[Work order]
Copy each line below in which the string "exact" occurs.

[Material provided]

(** The loop runs [counter / threshold] times and leaves the remainder. *)
Lemma tima_loop_iter sel counter m :
  0 <= counter ->
  tima_loop sel counter m =
  (counter mod tima_threshold sel,
   Nat.iter (Z.to_nat (counter / tima_threshold sel)) tima_tick m).
Proof.
  pose proof (tima_threshold_pos sel) as Hpos.
  funelim (tima_loop sel counter m); intros Hc.
  - rewrite H by lia.
    set (t := tima_threshold sel) in *.
    assert (Hq : counter / t = (counter - t) / t + 1).
    { replace counter with ((counter - t) + 1 * t) at 1 by lia.
      rewrite Z.div_add by lia. reflexivity. }
    assert (Hr : counter mod t = (counter - t) mod t).
    { replace counter with ((counter - t) + 1 * t) at 1 by lia.
      rewrite Z.mod_add by lia. reflexivity. }
    rewrite Hq, Hr.
    assert (0 <= (counter - t) / t) by (apply Z.div_pos; lia).
    rewrite Z2Nat.inj_add by lia.
    change (Z.to_nat 1) with 1%nat. rewrite Nat.add_1_r.
    rewrite Nat.iter_succ_r. reflexivity.
  - set (t := tima_threshold sel) in *.
    rewrite Z.mod_small by lia. rewrite Z.div_small by lia. reflexivity.
Qed.

(** One run of the loop body against the specification's increment. *)
Lemma tima_tick_spec m :
  mem_bytes m ->
  (tima_tick m TIMA_REG, tima_tick m IF_REG) =
    tima_spec_tick (m TMA_REG) (m TIMA_REG, m IF_REG) /\
  tima_tick m TMA_REG = m TMA_REG /\
  mem_bytes (tima_tick m).
Proof.
  intros Hm. pose proof (Hm TIMA_REG) as Ht. pose proof (Hm IF_REG) as Hf.
  pose proof (Hm TMA_REG) as Hr.
  unfold tima_tick, tima_spec_tick. cbv zeta. rewrite upd_same.
  destruct (m TIMA_REG =? 0xFF) eqn:E.
  - apply Z.eqb_eq in E. rewrite E. change (u8 (0xFF + 1) =? 0) with true.
    cbv iota. rewrite !upd_same.
    rewrite !(upd_other _ TIMA_REG _ IF_REG) by discriminate.
    rewrite !(upd_other _ TIMA_REG _ TMA_REG) by discriminate.
    rewrite (upd_other _ IF_REG _ TIMA_REG) by discriminate.
    rewrite (upd_other _ IF_REG _ TMA_REG) by discriminate.
    rewrite upd_same. rewrite lor4_byte by assumption.
    split; [reflexivity|]. split; [reflexivity|].
    apply mem_bytes_upd; [apply mem_bytes_upd; [apply mem_bytes_upd|]|];
      auto using u8_range.
    rewrite <- (lor4_byte (m IF_REG)) by assumption. apply u8_range.
  - apply Z.eqb_neq in E.
    rewrite (u8_small (m TIMA_REG + 1)) by lia.
    replace (m TIMA_REG + 1 =? 0) with false by (symmetry; apply Z.eqb_neq; lia).
    rewrite upd_same. rewrite !upd_other by discriminate.
    split; [reflexivity|]. split; [reflexivity|].
    apply mem_bytes_upd; [assumption | lia].
Qed.

Lemma tima_ticks_spec n : forall m,
  mem_bytes m ->
  (Nat.iter n tima_tick m TIMA_REG, Nat.iter n tima_tick m IF_REG) =
    Nat.iter n (tima_spec_tick (m TMA_REG)) (m TIMA_REG, m IF_REG) /\
  Nat.iter n tima_tick m TMA_REG = m TMA_REG /\
  mem_bytes (Nat.iter n tima_tick m).
Proof.
  induction n as [|k IH]; intros m Hm;
    [split; [reflexivity | split; [reflexivity | assumption]]|].
  destruct (IH m Hm) as [Hv [Htma Hb]].
  destruct (tima_tick_spec _ Hb) as [Hv' [Htma' Hb']].
  cbn [Nat.iter nat_rect]. fold (Nat.iter k tima_tick m).
  fold (Nat.iter k (tima_spec_tick (m TMA_REG)) (m TIMA_REG, m IF_REG)).
  rewrite Hv', Htma', !Htma, Hv.
  split; [reflexivity | split; [reflexivity | assumption]].
Qed.

(** C6: with TAC bit 2 set, a step by [c] T-cycles increments TIMA once per
    accumulated period of 1024, 16, 64 or 256 T-cycles (TAC bits 1..0 = 00,
    01, 10, 11), each increment from 0xFF reloading TMA and setting bit 2 of
    IF; with TAC bit 2 clear TIMA is left alone. *)
Theorem timer_step_tima s c :
  mem_bytes (memory s) ->
  let s' := timer_step s c in
  let TAC := memory s TAC_REG in
  let acc := usize (tima_cycle_counter (timer s) + c) in
  (Z.testbit TAC 2 = true ->
     (memory s' TIMA_REG, memory s' IF_REG) =
       Nat.iter (Z.to_nat (acc / tima_period TAC))
                (tima_spec_tick (memory s TMA_REG))
                (memory s TIMA_REG, memory s IF_REG) /\
     tima_cycle_counter (timer s') = acc mod tima_period TAC) /\
  (Z.testbit TAC 2 = false ->
     memory s' TIMA_REG = memory s TIMA_REG /\
     memory s' IF_REG = memory s IF_REG).
Proof.
  intros Hm s' TAC acc. subst s'. unfold timer_step. cbv zeta.
  set (period := CLOCK_FREQ_HZ / DIV_INC_FREQ_HZ).
  set (div := usize (div_cycle_counter (timer s) + c)).
  fold acc.
  assert (Hacc : 0 <= acc) by (apply Z.mod_pos_bound; lia).
  (* the DIV update touches no timer register but DIV *)
  assert (Hdiv : exists d m1,
    (if div >=? period
     then (div mod period,
           upd (memory s) DIV_REG (u8 (memory s DIV_REG + div / period)))
     else (div, memory s)) = (d, m1) /\
    mem_bytes m1 /\ m1 TAC_REG = TAC /\ m1 TIMA_REG = memory s TIMA_REG /\
    m1 IF_REG = memory s IF_REG /\ m1 TMA_REG = memory s TMA_REG).
  { destruct (div >=? period); eexists; eexists; (split; [reflexivity|]).
    - split; [apply mem_bytes_upd; [assumption | apply u8_range]|].
      rewrite !upd_other by discriminate. auto.
    - auto. }
  destruct Hdiv as [d [m1 [E [Hb [Htac [Htima [Hif Htma]]]]]]].
  rewrite E. rewrite Htac.
  rewrite land4_testbit by apply Hm.
  split; intros Hbit; rewrite Hbit; cbn [negb].
  - rewrite tima_loop_iter by assumption.
    rewrite tima_threshold_period.
    cbn [memory timer set_memory set_timer tima_cycle_counter].
    destruct (tima_ticks_spec (Z.to_nat (acc / tima_period TAC)) m1 Hb) as [Hv _].
    rewrite Hv, Htima, Hif, Htma. split; reflexivity.
  - cbn [memory timer set_memory set_timer]. split; assumption.
Qed.

Lemma timer_step_tima_witness :
  mem_bytes (memory gb_timer) /\
  Z.testbit (memory gb_timer TAC_REG) 2 = true /\
  memory (timer_step gb_timer 36) TIMA_REG = 0xAB /\
  memory (timer_step gb_timer 36) IF_REG = 0x04 /\
  tima_cycle_counter (timer (timer_step gb_timer 36)) = 4.
Proof.
  assert (Hb : mem_bytes (memory gb_timer)).
  { unfold gb_timer. cbn [memory set_memory].
    repeat apply mem_bytes_upd; try apply mem_bytes_zero; lia. }
  destruct (timer_step_tima gb_timer 36 Hb) as [Hon _].
  destruct (Hon eq_refl) as [Hv Hc].
  split; [exact Hb|]. split; [reflexivity|].
  split; [exact (f_equal fst Hv)|].
  split; [exact (f_equal snd Hv) | exact Hc].
Defined.

(** ** 16-bit words *)

Lemma word_forall (P : Z -> bool) :
  forallb P (zrange 0 (Z.to_nat 65536)) = true ->
  forall x, 0 <= x < 65536 -> P x = true.
Proof.
  intros H x Hx. rewrite forallb_forall in H. apply H.
  apply zrange_In. lia.
Qed.

(** The two bytes that PUSH stores give the register pair back in POP. *)
Lemma pair_roundtrip x :
  0 <= x < 65536 ->
  u16 (Z.lor (Z.land (u16 (u8 (Z.land x 0x00FF))) 0x00FF)
             (Z.shiftl (u16 (u8 (Z.shiftr x 8))) 8)) = x.
Proof.
  intros Hx. apply Z.eqb_eq.
  apply (word_forall (fun x =>
    u16 (Z.lor (Z.land (u16 (u8 (Z.land x 0x00FF))) 0x00FF)
               (Z.shiftl (u16 (u8 (Z.shiftr x 8))) 8)) =? x));
    [vm_compute; reflexivity | exact Hx].
Qed.

Lemma AF_roundtrip x :
  0 <= x < 65536 ->
  u16 (Z.lor (u16 (Z.shiftl (u8 (Z.shiftr x 8)) 8))
             (Z.land (u8 (Z.land x 0x00F0)) 0xF0)) = Z.land x 0xFFF0.
Proof.
  intros Hx. apply Z.eqb_eq.
  apply (word_forall (fun x =>
    u16 (Z.lor (u16 (Z.shiftl (u8 (Z.shiftr x 8)) 8))
               (Z.land (u8 (Z.land x 0x00F0)) 0xF0)) =? Z.land x 0xFFF0));
    [vm_compute; reflexivity | exact Hx].
Qed.

Lemma u16_dec_dec x : u16 (u16 (x - 1) - 1) = u16 (x - 2).
Proof.
  unfold u16. rewrite Zminus_mod_idemp_l. f_equal. lia.
Qed.

Lemma u16_dec2_inc x : u16 (u16 (x - 2) + 1) = u16 (x - 1).
Proof.
  unfold u16. rewrite Zplus_mod_idemp_l. f_equal. lia.
Qed.

Lemma u16_dec_inc x : 0 <= x < 65536 -> u16 (u16 (x - 1) + 1) = x.
Proof.
  intros Hx. unfold u16. rewrite Zplus_mod_idemp_l.
  replace (x - 1 + 1) with x by lia. apply Z.mod_small; lia.
Qed.

Lemma u16_dec_neq x : u16 (x - 1) <> u16 (x - 2).
Proof.
  unfold u16. intros E.
  assert (H : ((x - 1) - (x - 2)) mod 65536 = 0).
  { rewrite Zminus_mod, E, Z.sub_diag. reflexivity. }
  replace (x - 1 - (x - 2)) with 1 in H by lia. discriminate H.
Qed.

[Solution to this task]
  split; [exact Hb|]. split; [reflexivity|].
  split; [exact (f_equal fst Hv)|].
  split; [exact (f_equal snd Hv) | exact Hc].
    [vm_compute; reflexivity | exact Hx].
    [vm_compute; reflexivity | exact Hx].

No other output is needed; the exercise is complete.